[Stored items]
(** A connection around a body that leaves the lock alone *)
Lemma orderly_session {A C} mutex (body : bool -> PM vctl A) (k : A -> PM vctl C) :
  (forall b, neutral (body b)) ->
  (forall a s, locked s = false -> (k a s).1 <> Raise Diverges /\ (forall c, (k a s).1 = Ret c -> locked (k a s).2 = false)) ->
  orderly (let! found := _connect H mutex in let! r := body found in let! _ := _disconnect mutex in k r).
Proof.
  intros Hm Hk s Hs. unfold pm_bind, _connect, _disconnect, pm_modify. rewrite Hs, andb_false_r.
  set (s1 := if mutex then _ else s). destruct (Hm (lookup_dom H (lv s1)) s1) as [H1 H2].
  destruct (body _ s1) as [[a|e] s2]; cbn in *; [|split; congruence]. apply Hk.
  subst s1. destruct mutex; cbn in *; congruence.
Qed.
Lemma orderly_session' {A} mutex (body : bool -> PM vctl A) :
  (forall b, neutral (body b)) ->
  orderly (let! found := _connect H mutex in let! _ := body found in _disconnect mutex).
Proof.
  intros Hm s Hs. pose proof (orderly_session mutex body (fun _ => pm_ret tt) Hm ltac:(done) s Hs) as Ho.
  unfold pm_bind in *. destruct (_connect H mutex s) as [[b|] s1]; [|done]. by destruct (body b s1) as [[]].
Qed.
Lemma orderly_ask {A} mutex d (m : PM vctl A) : neutral m -> orderly (ask_dom H mutex d m).
Proof.
  intros Hm. apply (orderly_session mutex (fun found => if found then m else pm_ret d)); [|done].
  intros []; [done|apply neutral_ret].
Qed.
Lemma orderly_with mutex m : neutral m -> orderly (with_dom H mutex m).
Proof. intros Hm. apply (orderly_session' mutex (fun found => if found then m else pm_ret tt)). intros []; [done|apply neutral_ret]. Qed.
Lemma orderly_ignore {A} (m : PM vctl A) : orderly m -> orderly (ignore m).
Proof.
  intros Hm s Hs. destruct (Hm s Hs) as [H1 H2]. unfold ignore, pm_bind. destruct (m s) as [[a|e] s']; cbn in *; [|split; congruence].
  split; [done|]. intros _ _. by apply (H2 a).
Qed.
Lemma orderly_neutral {A} (m : PM vctl A) : neutral m -> orderly m.
Proof. intros Hm s Hs. destruct (Hm s) as [H1 H2]. split; [done|]. intros. congruence. Qed.
Lemma orderly_seq {A C} (m : PM vctl A) (k : A -> PM vctl C) : orderly m -> (forall a, orderly (k a)) -> orderly (pm_bind m k).
Proof.
  intros Hm Hk s Hs. destruct (Hm s Hs) as [H1 H2]. unfold pm_bind. destruct (m s) as [[a|e] s']; cbn in *; [|split; congruence].
  apply Hk. by apply (H2 a).
Qed.
Lemma orderly_if {A} (b : bool) (m1 m2 : PM vctl A) : orderly m1 -> orderly m2 -> orderly (if b then m1 else m2).
Proof. by destruct b. Qed.
End lock.
Create HintDb py_lock.
#[export] Hint Resolve neutral_bind neutral_catch neutral_ret neutral_missing neutral_get neutral_modify neutral_libvirt neutral_xml
  neutral_if neutral_lift neutral_raise orderly_ask orderly_with orderly_ignore : py_lock.

Section discipline.
Context {L : Type} (H : hypervisor L) (Hlive : live H) (mutex : bool).

Lemma neutral_detect : neutral (detect_type H).
Proof. unfold detect_type. eauto 10 with py_lock. Qed.
Lemma neutral_network : neutral (create_network H).
Proof. unfold create_network. eauto 12 with py_lock. Qed.
Lemma int_live s : py_int s <> Raise Diverges.
Proof. unfold py_int. by destruct (match strip s with [] => _ | _ => _ end). Qed.
Lemma vnc_live gs p : vnc_port gs p <> Raise Diverges.
Proof.
  revert p. induction gs as [|[t x] gs IH]; intros p; cbn; [done|]. case_bool_decide; [|done].
  pose proof (int_live x). destruct (py_int x); cbn; [done|congruence].
Qed.
Lemma memory_live gs p : memory_size gs p <> Raise Diverges.
Proof.
  revert p. induction gs as [|[t x] gs IH]; intros p; cbn; [done|]. case_bool_decide; [|done].
  pose proof (int_live x). destruct (py_int x); cbn; [done|congruence].
Qed.
Lemma disk_live gs p : disk_file gs p <> Raise Diverges.
Proof. revert p. induction gs as [|[t [|x l]] gs IH]; intros p; cbn; [done|..]; by case_bool_decide. Qed.
Lemma option_live {A} e (o : option A) : e <> Diverges -> of_option e o <> Raise Diverges.
Proof. destruct o; cbn; congruence. Qed.
Hint Resolve neutral_detect neutral_network int_live vnc_live memory_live disk_live option_live : py_lock.
Lemma neutral_presses ps : neutral (send_presses H ps).
Proof. induction ps as [|[k|c] ps IH]; cbn; eauto with py_lock. Qed.
Hint Resolve neutral_presses : py_lock.
Lemma neutral_messages ms : neutral (send_messages H ms).
Proof.
  induction ms as [|[ks|ps|p] ms IH]; cbn -[Z.ltb py_int]; [eauto with py_lock..|].
  apply neutral_bind; [|done]. apply neutral_bind; [eauto with py_lock|]. intros n.
  apply neutral_if; [by apply neutral_raise|]. by apply neutral_modify.
Qed.
Hint Resolve neutral_messages : py_lock.
Lemma neutral_state : neutral (A:=list Z) (fun s : vctl => (dom_state H (lv s), s)).
Proof. intros s. split; [done|]. apply (live_state _ Hlive). Qed.
Hint Resolve neutral_state : py_lock.
Lemma neutral_index (l : list Z) : neutral (L:=L) (pm_lift (py_index l 0)).
Proof. apply neutral_lift. unfold py_index. cbn. by apply option_live. Qed.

Task brief: Only the lines above starting with the one with "orderly (let! found := _connect H mutex in let! r" and going through the one with "set (s1 := if" are to be copied, word for word and with both ends kept.

Written solution:
  orderly (let! found := _connect H mutex in let! r := body found in let! _ := _disconnect mutex in k r).
Proof.
  intros Hm Hk s Hs. unfold pm_bind, _connect, _disconnect, pm_modify. rewrite Hs, andb_false_r.
  set (s1 := if mutex then _ else s). destruct (Hm (lookup_dom H (lv s1)) s1) as [H1 H2].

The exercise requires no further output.